* [TASK INSTRUCTIONS]
For this task, every record below must be reproduced exactly.

>>>

(** [this.discovery.discoverAccount(...)] hands out a fresh session. *)
Definition discoverAccount (data : option AccountInfo) (xpub : string)
    (net : Network) (mode : SegwitMode) (cashAddress : bool) : M nat :=
  run* effect (Discovery_discoverAccount data xpub net mode cashAddress) in
  fun w =>
    let d := discovery (this w) in
    (Ok (length (sessions d)),
     with_this (set_discovery (set_sessions (sessions d ++ [mkSession false false Pending]) d)) w).

(** [this.discovery.monitorAccountActivity(...)] hands out a fresh stream. *)
Definition engine_monitorAccountActivity (data : AccountInfo) (xpub : string)
    (net : Network) (mode : SegwitMode) (cashAddress : bool) : M nat :=
  run* effect (Discovery_monitorAccountActivity data xpub net mode cashAddress) in
  fun w =>
    let d := discovery (this w) in
    (Ok (length (monitors d)),
     with_this (set_discovery (set_monitors (monitors d ++ [false]) d)) w).

(** ** The error channel *)

(** What each listener does when the channel delivers [e]: the bodies of the
    three closures. *)
Definition run_handler (e : Error) (h : Handler) (b : BlockBook) : BlockBook :=
  match h with
  | setError_bound => _setError e b
  | dispose_discovery sid => update_session sid (Session_dispose e) b
  | dispose_monitor mid => Monitor_dispose mid b
  end.

(** Modelled from the spec: the error notification channel of the backend
    connection (hd-wallet's emitter, not among the sources).
    [blockchain.errors.values.emit(e)] calls every attached listener with
    [e], in order of attachment. *)
Definition errors_emit (e : Error) (b : BlockBook) : BlockBook :=
  foldl (fun b' h => run_handler e h b') b (errors (blockchain b)).

(** ** The methods *)

(** A request to the backend: the call is recorded, then awaited. *)
Definition request {A} (ef : Effect) (reply : Trace -> Result A) : M A :=
  run* effect ef in await reply.

Definition loadCoinInfo (coinInfo : option CoinInfo) : M unit :=
  let* _ := await (socket_promise env) in
  let* networkInfo := request Socket_send_getInfo (getInfo env) in
  let* info :=
    match coinInfo with
    | Some info => ret info
    | None =>
        let* hash := request (Blockchain_lookupBlockHash 0)
                       (fun t => lookupBlockHash env t 0) in
        match getCoinInfoByHash hash networkInfo with
        | Some info => ret info
        | None => throw (mkError (String.append "Failed to load coinInfo " hash))
        end
    end in
  modify (fun b => set_blockchain (set_zcash (zcash info) (blockchain b)) b).

(** [loadAccountInfo] up to its [await]: the method runs this far without
    yielding, and the promise it returned is rejected at once when the
    guard throws. The result is the session it waits on. *)
Definition loadAccountInfo_start (xpub : string) (data : option AccountInfo)
    (coinInfo : CoinInfo) : M nat :=
  run* error_guard in
  let segwit_s := if segwit coinInfo then p2sh else off in
  let* sid := discoverAccount data xpub (network coinInfo) segwit_s
                (truthy (cashAddrPrefix coinInfo)) in
  run* effect (Caller_setDisposer sid) in
  run* modify (update_session sid Stream_attach_progress) in
  run* modify (fun b => set_blockchain (attach (dispose_discovery sid) (blockchain b)) b) in
  ret sid.

(** [loadAccountInfo] from its [await] on: nothing happens while the ending
    is pending; a resolved ending disposes the stream and is returned; a
    rejected ending is thrown. *)
Definition loadAccountInfo_resume (sid : nat) (w : World)
    : option (Result AccountInfo * World) :=
  match sessions (discovery (this w)) !! sid with
  | Some s =>
      match ending s with
      | Pending => None
      | Resolved info => Some (Ok info, with_this (update_session sid Stream_dispose) w)
      | Rejected e => Some (Err e, w)
      end
  | None => None
  end.

Definition monitorAccountActivity (xpub : string) (data : AccountInfo)
    (coinInfo : CoinInfo) : M nat :=
  run* error_guard in
  let segwit_s := if segwit coinInfo then p2sh else off in
  let* res := engine_monitorAccountActivity data xpub (network coinInfo) segwit_s
                (truthy (cashAddrPrefix coinInfo)) in
  run* modify (fun b => set_blockchain (attach (dispose_monitor res) (blockchain b)) b) in
  ret res.

(** The promise [loadTransaction(id)] returns. The guard and the request run
    at the call; deserialization runs when the reply arrives. *)
Definition loadTransaction_promise (id : string) (w : World)
    : Promise Transaction * World :=
  match error (this w) with
  | Some e => (mkPromise 0 (Err e), w)
  | None =>
      let w' := mkWorld (this w) (trace w ++ [Blockchain_lookupTransaction id]) in
      let reply := lookupTransaction env (trace w') id in
      (mkPromise (settledAt reply)
         (match outcome reply with
          | Ok tx => fromHex env (hex tx) (tx_zcash tx)
          | Err e => Err e
          end),
       w')
  end.

Definition loadTransaction (id : string) : M Transaction :=
  fun w => let (p, w') := loadTransaction_promise id w in (outcome p, w').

<<<

* [WRITTEN SOLUTION]
(** [this.discovery.discoverAccount(...)] hands out a fresh session. *)
Definition discoverAccount (data : option AccountInfo) (xpub : string)
    (net : Network) (mode : SegwitMode) (cashAddress : bool) : M nat :=
  run* effect (Discovery_discoverAccount data xpub net mode cashAddress) in
  fun w =>
    let d := discovery (this w) in
    (Ok (length (sessions d)),
     with_this (set_discovery (set_sessions (sessions d ++ [mkSession false false Pending]) d)) w).

(** [this.discovery.monitorAccountActivity(...)] hands out a fresh stream. *)
Definition engine_monitorAccountActivity (data : AccountInfo) (xpub : string)
    (net : Network) (mode : SegwitMode) (cashAddress : bool) : M nat :=
  run* effect (Discovery_monitorAccountActivity data xpub net mode cashAddress) in
  fun w =>
    let d := discovery (this w) in
    (Ok (length (monitors d)),
     with_this (set_discovery (set_monitors (monitors d ++ [false]) d)) w).

(** ** The error channel *)

(** What each listener does when the channel delivers [e]: the bodies of the
    three closures. *)
Definition run_handler (e : Error) (h : Handler) (b : BlockBook) : BlockBook :=
  match h with
  | setError_bound => _setError e b
  | dispose_discovery sid => update_session sid (Session_dispose e) b
  | dispose_monitor mid => Monitor_dispose mid b
  end.

(** Modelled from the spec: the error notification channel of the backend
    connection (hd-wallet's emitter, not among the sources).
    [blockchain.errors.values.emit(e)] calls every attached listener with
    [e], in order of attachment. *)
Definition errors_emit (e : Error) (b : BlockBook) : BlockBook :=
  foldl (fun b' h => run_handler e h b') b (errors (blockchain b)).

(** ** The methods *)

(** A request to the backend: the call is recorded, then awaited. *)
Definition request {A} (ef : Effect) (reply : Trace -> Result A) : M A :=
  run* effect ef in await reply.

Definition loadCoinInfo (coinInfo : option CoinInfo) : M unit :=
  let* _ := await (socket_promise env) in
  let* networkInfo := request Socket_send_getInfo (getInfo env) in
  let* info :=
    match coinInfo with
    | Some info => ret info
    | None =>
        let* hash := request (Blockchain_lookupBlockHash 0)
                       (fun t => lookupBlockHash env t 0) in
        match getCoinInfoByHash hash networkInfo with
        | Some info => ret info
        | None => throw (mkError (String.append "Failed to load coinInfo " hash))
        end
    end in
  modify (fun b => set_blockchain (set_zcash (zcash info) (blockchain b)) b).

(** [loadAccountInfo] up to its [await]: the method runs this far without
    yielding, and the promise it returned is rejected at once when the
    guard throws. The result is the session it waits on. *)
Definition loadAccountInfo_start (xpub : string) (data : option AccountInfo)
    (coinInfo : CoinInfo) : M nat :=
  run* error_guard in
  let segwit_s := if segwit coinInfo then p2sh else off in
  let* sid := discoverAccount data xpub (network coinInfo) segwit_s
                (truthy (cashAddrPrefix coinInfo)) in
  run* effect (Caller_setDisposer sid) in
  run* modify (update_session sid Stream_attach_progress) in
  run* modify (fun b => set_blockchain (attach (dispose_discovery sid) (blockchain b)) b) in
  ret sid.

(** [loadAccountInfo] from its [await] on: nothing happens while the ending
    is pending; a resolved ending disposes the stream and is returned; a
    rejected ending is thrown. *)
Definition loadAccountInfo_resume (sid : nat) (w : World)
    : option (Result AccountInfo * World) :=
  match sessions (discovery (this w)) !! sid with
  | Some s =>
      match ending s with
      | Pending => None
      | Resolved info => Some (Ok info, with_this (update_session sid Stream_dispose) w)
      | Rejected e => Some (Err e, w)
      end
  | None => None
  end.

Definition monitorAccountActivity (xpub : string) (data : AccountInfo)
    (coinInfo : CoinInfo) : M nat :=
  run* error_guard in
  let segwit_s := if segwit coinInfo then p2sh else off in
  let* res := engine_monitorAccountActivity data xpub (network coinInfo) segwit_s
                (truthy (cashAddrPrefix coinInfo)) in
  run* modify (fun b => set_blockchain (attach (dispose_monitor res) (blockchain b)) b) in
  ret res.

(** The promise [loadTransaction(id)] returns. The guard and the request run
    at the call; deserialization runs when the reply arrives. *)
Definition loadTransaction_promise (id : string) (w : World)
    : Promise Transaction * World :=
  match error (this w) with
  | Some e => (mkPromise 0 (Err e), w)
  | None =>
      let w' := mkWorld (this w) (trace w ++ [Blockchain_lookupTransaction id]) in
      let reply := lookupTransaction env (trace w') id in
      (mkPromise (settledAt reply)
         (match outcome reply with
          | Ok tx => fromHex env (hex tx) (tx_zcash tx)
          | Err e => Err e
          end),
       w')
  end.

Definition loadTransaction (id : string) : M Transaction :=
  fun w => let (p, w') := loadTransaction_promise id w in (outcome p, w').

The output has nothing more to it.